EXERCISE OBJECTIVE: Please copy out the lines in the entries that contain "answered".

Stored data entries
(** * Session relay between a chat bot and the Einstein AI backend

    A shallow embedding of [index.js]: the session cache, the three backend
    calls (token, session creation, message dispatch), the session resolver
    [getOrCreateSession], the turn handler [botLogic], the periodic cleanup
    and the streaming endpoint, followed by the properties of the relay.

    Conventions of the embedding.
    - Values that come from the network (response bodies, tokens, session
      handles, replies) are JavaScript values, [JsData]; [JStream] is the
      stream object that is the body of a response asked with
      [responseType: 'stream'].
    - [Date.now()] readings and time stamps are integers of milliseconds, [Z].
    - The asynchronous functions are computations in [M], a state and
      exception monad over the [World]: the session cache and the history of
      the effects performed so far.  One handler runs from its start to its
      end without another handler interleaved at its [await]s.
    - The backend and the clock are arbitrary functions of the history: the
      answer to a call may depend on everything that happened before it.
    - [context.sendActivity] and the writes to the HTTP response succeed;
      [console.log] and [console.error] are not recorded.
    - The repository holds a second copy of the program with more logging;
      its functions are the ones below, except for the turn handler, which
      sends its status message earlier ([botLogic_early_status]). *)

From stdpp Require Import gmap strings list fin_maps.
From Stdlib Require Import ZArith Ascii Lia.

#[local] Set Warnings "-register-all".

Open Scope string_scope.
Open Scope Z_scope.

(** ** JavaScript values *)

Inductive JsData : Type :=
| JUndefined
| JNull
| JBool (b : bool)
| JNum (n : Z)
| JStr (s : string)
| JArr (items : list JsData)
| JObj (fields : list (string * JsData))
| JStream.

(** [ToBoolean]: the values that make [x && ...] and [x || ...] take the
    left or the right operand. *)
Definition truthy (v : JsData) : bool :=
  match v with
  | JUndefined | JNull => false
  | JBool b => b
  | JNum n => negb (n =? 0)
  | JStr s => negb (String.eqb s "")
  | JArr _ | JObj _ | JStream => true
  end.

(** The values JSON.stringify cannot print: a stream object refers to itself
    through its socket, and so does every value that holds one. *)
Fixpoint contains_stream (v : JsData) : bool :=
  match v with
  | JStream => true
  | JArr items => existsb contains_stream items
  | JObj fields =>
      existsb (fun field : string * JsData => contains_stream (snd field)) fields
  | _ => false
  end.

(** [String.prototype.includes]: [needle] occurs in [s]. *)
Fixpoint str_includes (needle s : string) : bool :=
  String.prefix needle s ||
  match s with
  | EmptyString => false
  | String _ rest => str_includes needle rest
  end.

(** [Array.prototype.includes] with a string argument: some element is that
    very string. *)
Definition arr_includes (needle : string) (items : list JsData) : bool :=
  existsb (fun x => match x with JStr s => String.eqb s needle | _ => false end)
          items.

Fixpoint assoc (k : string) (fields : list (string * JsData)) : JsData :=
  match fields with
  | [] => JUndefined
  | (k', v) :: rest => if String.eqb k k' then v else assoc k rest
  end.

(** ** Errors and outcomes *)

Record HttpResponse : Type := mkResponse {
  status : Z;
  data : JsData
}.

(** A thrown value: an [Error] (or [TypeError]) object; an error raised by
    axios for an answered request carries the [response]. *)
Record JsError : Type := mkError {
  name : string;
  message : string;
  response : option HttpResponse
}.

Definition Error (msg : string) : JsError := mkError "Error" msg None.
Definition TypeError (msg : string) : JsError := mkError "TypeError" msg None.

Inductive Outcome (A : Type) : Type :=
| Return (a : A)
| Throw (e : JsError).
Arguments Return {A} a.
Arguments Throw {A} e.

(** What an axios call settles to. *)
Inductive AxiosResult : Type :=
| Resolved (r : HttpResponse)
| Rejected (e : JsError).

(** How a backend stream finishes once it has been opened. *)
Inductive StreamEnding : Type :=
| StreamEnd
| StreamError (e : JsError).

(** The body of a [responseType: 'stream'] answer: the ['data'] events in
    their order, then ['end'] or ['error']. *)
Record BackendStream : Type := mkStream {
  chunks : list string;
  ending : StreamEnding
}.

Inductive StreamResult : Type :=
| StreamOpened (body : BackendStream)
| StreamRejected (e : JsError).

(** ** The session cache and the history *)

Record Session : Type := mkSession {
  sessionId : JsData;
  timestamp : Z
}.

Inductive Request : Type :=
| ReqToken
| ReqSession (accessToken : JsData) (externalSessionKey : string)
| ReqMessage (accessToken sessionId : JsData) (sequenceId : Z) (text : JsData)
| ReqStream (accessToken sessionId : JsData) (sequenceId : Z) (text : JsData).

Inductive Event : Type :=
| EvNow (t : Z)
| EvPost (req : Request) (res : AxiosResult)
| EvOpenStream (req : Request) (res : StreamResult)
| EvCacheSet (conversationId : string) (s : Session)
| EvCacheDelete (conversationId : string)
| EvSendActivity (text : JsData)
| EvSetHeader (key value : string)
| EvWrite (frame : string)
| EvEnd.

Record World : Type := mkWorld {
  sessionCache : gmap string Session;
  history : list Event
}.

Definition record (ev : Event) (w : World) : World :=
  mkWorld (sessionCache w) (history w ++ [ev]).

(** ** The monad of handlers *)

Definition M (A : Type) : Type := World -> Outcome A * World.

Definition ret {A} (a : A) : M A := fun w => (Return a, w).
Definition throw {A} (e : JsError) : M A := fun w => (Throw e, w).

Definition bind {A B} (m : M A) (k : A -> M B) : M B :=
  fun w =>
    match m w with
    | (Return a, w') => k a w'
    | (Throw e, w') => (Throw e, w')
    end.

(** [try { m } catch (error) { h error }] *)
Definition try_catch {A} (m : M A) (h : JsError -> M A) : M A :=
  fun w =>
    match m w with
    | (Return a, w') => (Return a, w')
    | (Throw e, w') => h e w'
    end.

Definition lift {A} (o : Outcome A) : M A := fun w => (o, w).

(** The handlers are written with stdpp's notations [x ← m; k] and
    [m;; k]. *)
#[global] Instance M_ret : MRet M := @ret.
#[global] Instance M_bind : MBind M := fun A B k m => bind m k.

(** Property reads as the handlers use them: reading a property of
    [undefined] or [null] throws, a missing property is [undefined]. *)
Definition js_get (v : JsData) (k : string) : Outcome JsData :=
  match v with
  | JUndefined | JNull =>
      Throw (TypeError ("Cannot read properties of undefined (reading '" ++ k ++ "')"))
  | JObj fields => Return (assoc k fields)
  | _ => Return JUndefined
  end.

(** [v[0]] *)
Definition js_first (v : JsData) : Outcome JsData :=
  match v with
  | JUndefined | JNull =>
      Throw (TypeError "Cannot read properties of undefined (reading '0')")
  | JArr items => Return (hd JUndefined items)
  | JStr (String c _) => Return (JStr (String c EmptyString))
  | JObj fields => Return (assoc "0" fields)
  | _ => Return JUndefined
  end.

Definition cache_get (conversationId : string) : M (option Session) :=
  fun w => (Return (sessionCache w !! conversationId), w).

Definition cache_set (conversationId : string) (s : Session) : M unit :=
  fun w => (Return tt,
            mkWorld (<[conversationId := s]> (sessionCache w))
                    (history w ++ [EvCacheSet conversationId s])).

Definition cache_delete (conversationId : string) : M unit :=
  fun w => (Return tt,
            mkWorld (delete conversationId (sessionCache w))
                    (history w ++ [EvCacheDelete conversationId])).

Definition sendActivity (text : JsData) : M unit :=
  fun w => (Return tt, record (EvSendActivity text) w).

(** ** The environment of the process *)

(** The configuration and the outside world: [MIN_SESSION] is the number the
    environment variable of that name denotes when it is set (to a non empty
    integer numeral), [STATUS_MESSAGE] the text of that variable when set;
    [axios_post], [axios_stream] and [Date_now] answer a call from the
    history at that point; [JSON_stringify] is the text JSON.stringify
    prints inside a template literal. *)
Record Env : Type := mkEnv {
  MIN_SESSION : option Z;
  STATUS_MESSAGE : option string;
  axios_post : list Event -> Request -> AxiosResult;
  axios_stream : list Event -> Request -> StreamResult;
  Date_now : list Event -> Z;
  JSON_stringify : JsData -> string
}.

Definition nl : string := String (ascii_of_nat 10) EmptyString.

Section Relay.

Variable env : Env.

(** [(process.env.MIN_SESSION || 30) * 60 * 1000] *)
Definition SESSION_TIMEOUT : Z :=
  match MIN_SESSION env with
  | Some minutes => minutes
  | None => 30
  end * 60 * 1000.

Definition DateNow : M Z :=
  fun w => let t := Date_now env (history w) in
           (Return t, record (EvNow t) w).

(** [await axios.post(...)]: the call is recorded with what it settled to. *)
Definition post (req : Request) : M HttpResponse :=
  fun w =>
    let res := axios_post env (history w) req in
    (match res with
     | Resolved r => Return r
     | Rejected e => Throw e
     end, record (EvPost req res) w).

(** The error axios rejects a [responseType: 'stream'] request with: when
    the backend has answered, the [data] of the response is the response
    stream, whatever the backend has sent as the body. *)
Definition stream_failure (e : JsError) : JsError :=
  mkError (name e) (message e)
          (match response e with
           | Some r => Some (mkResponse (status r) JStream)
           | None => None
           end).

(** [await axios({ ..., responseType: 'stream' })] *)
Definition open_stream (req : Request) : M BackendStream :=
  fun w =>
    let res := axios_stream env (history w) req in
    (match res with
     | StreamOpened body => Return body
     | StreamRejected e => Throw (stream_failure e)
     end, record (EvOpenStream req res) w).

SOLVED EXERCISE:
    axios for an answered request carries the [response]. *)
    the backend has answered, the [data] of the response is the response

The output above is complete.